The exhibition
THOMAS DEMAND: MUNDO DE PAPEL
From October 9, 2021 to March 6, 2022
Curated by Udo Kittelmann, Thomas Demand: Mundo de Papel is the largest exhibition ever held in Spain of one of the most outstanding artists of recent decades. Demand is known for his photos of hyperrealist life-size paper and cardboard scale models — artificially constructed spaces that seem real at first glance. After photographing these models, the artist destroys them, leaving only the photographic testimony of their fleeting existence.
Whitney Houston’s last meal. The control room at the Fukushima nuclear power plant. The windowless room where whistle-blower Edward Snowden was hidden. Events with a big media impact that speak of abuse of power, natural disasters, the recent pandemic or the overlooked beauty of everyday life, which the artist recreates in Mundo de Papel, questioning what we understand as objective reality. His large-scale photographs are not directly related to one another, yet they all lack human activity or people and as a result seem to be empty stage sets in which reality has been suspended. They ultimately leave room for the visitor´s imagination to complete the narratives suggested by the artist.
Thomas Demand (Germany, 1964) originally trained as a sculptor at the Düsseldorf Art Academy (1989-1992). He began working with paper, a very simple, readily available material that is also inexpensive and easy to store. In the beginning, photography was simply a tool he used to document his ephemeral sculptural work. However, in the early-nineties, after his time at Goldsmiths College in London, he turned the tables of his practice and started to destroy his paper-and-cardboard models once he had photographed them. The resulting image has the appearance of reality but it is an artificially created representation, and it is precisely this relationship between reproduction and original that attracted the artist’s interest.
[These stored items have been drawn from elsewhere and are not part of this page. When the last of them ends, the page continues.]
(* ===== verification/Conditions.v ===== *)
(** * Status conditions and Kubernetes helpers (internal/conditions, apimachinery interfaces)

    The condition types and reasons of internal/conditions/conditions.go, and the helpers of
    apimachinery and controller-runtime that the reconcilers call on a resource.  The helpers are not
    part of the repository: they are the operations of the class [K8sHelpers], and the class
    [K8sHelpersLaws] states their documented behaviour. *)
From S2P Require Import Prelude GoErrors.

Definition TypeReady : string := "Ready".
Definition TypeBaseSettingsSynced : string := "GitHubSynced".
Definition TypeRulesetsSynced : string := "RulesetsSynced".
Definition TypeActionsConfigurationSynced : string := "ActionsConfigurationSynced".
Definition TypeCustomPropertyDefinitionsSynced : string := "CustomPropertyDefinitionsSynced".
Definition TypeCodeSecurityConfigurationsSynced : string := "CodeSecurityConfigurationsSynced".
Definition TypeWebhooksSynced : string := "WebhooksSynced".
Definition TypeCustomPropertiesValuesSynced : string := "CustomPropertiesValuesSynced".
Definition TypeTopicsSynced : string := "TopicsSynced".
Definition TypeAutolinksSynced : string := "AutolinksSynced".
Definition TypeDeployKeysSynced : string := "DeployKeysSynced".
Definition TypeTeamMembersSynced : string := "TeamMembersSynced".
Definition TypeOutdatedOrganizationRefsSynced : string := "OutdatedOrganizationRefsSynced".
Definition TypeTeamRoleAssignmentsSynced : string := "TeamRoleAssignmentsSynced".
Definition TypeIDPTeamGroupSettingsSynced : string := "TypeIDPTeamGroupSettingsSynced".

Definition ReasonReconcileStarted : string := "ReconcileStarted".
Definition ReasonReconcileCompleted : string := "ReconcileCompleted".
Definition ReasonReconcileFailed : string := "ReconcileFailed".
Definition ReasonSyncCompleted : string := "SyncCompleted".
Definition ReasonSyncFailed : string := "SyncFailed".
Definition ReasonUserActionRequired : string := "UserActionRequired".
Definition ReasonSkipped : string := "Skipped".

Inductive ConditionStatus := ConditionTrue | ConditionFalse | ConditionUnknown.
#[export] Instance ConditionStatus_eq_dec : EqDecision ConditionStatus.
Proof. solve_decision. Defined.

(** The texts of the conditions, unformatted: the constructor is the format string, the arguments
    are what it prints. *)
Inductive Message :=
  | MsgSyncCompleted (at_ : Z)
  | MsgSyncFailed (err : gerror) (at_ : Z)
  | MsgSyncStopped (reason : string) (at_ : Z)
  | MsgSkipped (reason : string) (at_ : Z)
  | MsgStarted (at_ : Z)
  | MsgCompletedSkipped (reason : string) (at_ : Z)
  | MsgAllSynced (at_ : Z)
  | MsgUserAction (at_ : Z)
  | MsgFailed (at_ : Z).

(** [metav1.Condition]. *)
Record Condition := {
  c_Type : string;
  c_Status : ConditionStatus;
  c_ObservedGeneration : Z;
  c_LastTransitionTime : Z;
  c_Reason : string;
  c_Message : Message
}.

Class K8sHelpers := {
  SetStatusCondition : list Condition → Condition → list Condition;
  FindStatusCondition : list Condition → string → option Condition;
  MergeLabels : gmap string string → gmap string string → gmap string string;
  ContainsFinalizer : list string → string → bool;
  AddFinalizer : list string → string → list string;
  RemoveFinalizer : list string → string → list string
}.

(** Everything but the transition time of a condition, which [SetStatusCondition] may keep. *)
Definition same_condition (c c' : Condition) : Prop :=
  c_Type c = c_Type c' ∧ c_Status c = c_Status c' ∧ c_Reason c = c_Reason c' ∧
  c_Message c = c_Message c' ∧ c_ObservedGeneration c = c_ObservedGeneration c'.

Class K8sHelpersLaws (H : K8sHelpers) : Prop := {
  find_set_eq cs c : ∃ c', FindStatusCondition (SetStatusCondition cs c) (c_Type c) = Some c' ∧ same_condition c' c;
  find_set_ne cs c t : c_Type c ≠ t → FindStatusCondition (SetStatusCondition cs c) t = FindStatusCondition cs t;
  contains_add fs f : ContainsFinalizer (AddFinalizer fs f) f = true;
  contains_remove fs f : ContainsFinalizer (RemoveFinalizer fs f) f = false;
  merge_labels_lookup l1 l2 k : MergeLabels l1 l2 !! k = union_with (λ _ v, Some v) (l1 !! k) (l2 !! k)
}.

(** A concrete implementation, used by the witnesses: conditions are replaced in place or appended. *)
Module SimpleHelpers.
Fixpoint set_cond (cs : list Condition) (c : Condition) : list Condition :=
  match cs with
  | [] => [c]
  | c0 :: cs => if decide (c_Type c0 = c_Type c) then c :: cs else c0 :: set_cond cs c
  end.
Fixpoint find_cond (cs : list Condition) (t : string) : option Condition :=
  match cs with
  | [] => None
  | c0 :: cs => if decide (c_Type c0 = t) then Some c0 else find_cond cs t
  end.

#[export] Instance helpers : K8sHelpers := {|
  SetStatusCondition := set_cond;
  FindStatusCondition := find_cond;
  MergeLabels l1 l2 := union_with (λ _ v, Some v) l1 l2;
  ContainsFinalizer fs f := bool_decide (f ∈ fs);
  AddFinalizer fs f := if decide (f ∈ fs) then fs else fs ++ [f];
  RemoveFinalizer fs f := filter (λ g, g ≠ f) fs
|}.

Lemma find_set cs c t :
  find_cond (set_cond cs c) t = if decide (c_Type c = t) then Some c else find_cond cs t.
Proof.
  induction cs as [|c0 cs IH]; simpl; [done|].
  destruct (decide (c_Type c0 = c_Type c)) as [E|]; simpl.
  - rewrite E. case_decide; done.
  - destruct (decide (c_Type c0 = t)) as [<-|]; [|done]. by rewrite decide_False.
Qed.

#[export] Instance laws : K8sHelpersLaws helpers.
Proof.
  split; simpl.
  - intros cs c. exists c. rewrite find_set, decide_True by done. by split_and!.
  - intros cs c t Hne. by rewrite find_set, decide_False.
  - intros fs f. case_decide; apply bool_decide_eq_true; set_solver.
  - intros fs f. apply bool_decide_eq_false. rewrite list_elem_of_filter. tauto.
  - intros l1 l2 k. apply lookup_union_with.
Qed.
End SimpleHelpers.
Some of his most significant works are inspired by events with a strong political charge or high media impact, like the Diamond Princess cruise ship, which was stuck in quarantine in Yokohama port during the COVID pandemic and in which six people died; the secret vault where the art dealer Guy Wildenstein stored around thirty stolen artworks; the prototype for the wall which Donald Trump wanted to build between the USA and Mexico; or the video of the Pacific Sun Cruise liner violently rocked in a storm off the coast of New Zealand.
Other works on view in this exhibition refer to images of tragic events culled from the media, like the tavern where a five-year-old boy was allegedly murdered; or the backyard of the house of one of the brothers who carried out the terrorist attack at the Boston Marathon.
Finally, the show also contains a series of works that capture the beauty of daily situations which, though generally overlooked, suggest intriguing stories. This is the case of the series The Dailies based on snapshots of ordinary objects taken by the artist on his smartphone, like a red bow glowing in the California sun or paper cups stuck in a chain-link fence.
For this exhibition at Centro Botín, Demand designed a series of structures simulating an urban landscape. They form eight hanging pavilions spread out in the gallery space, with each area covered in wallpaper, which he has also produced. Each pavilion is uniquely shaped and serves as a display for his photographs and video works, dating from 1996 to the most recent one from 2021.
The exhibition is accompanied by the most ambitious book project of the artist’s work to date. Overseen by Demand himself, the book is co-produced by Fundación Botín and the London-based publishers Mack Books and contains pop-ups representing the eight pavilions in the exhibition. Mundo de Papel invites you to see reality in a different way.
Curator: Udo Kittelmann, artistic director of the Museum Frieder Burda in Baden-Baden and member of the Fundación Botín’s Visual Arts Advisory Committee.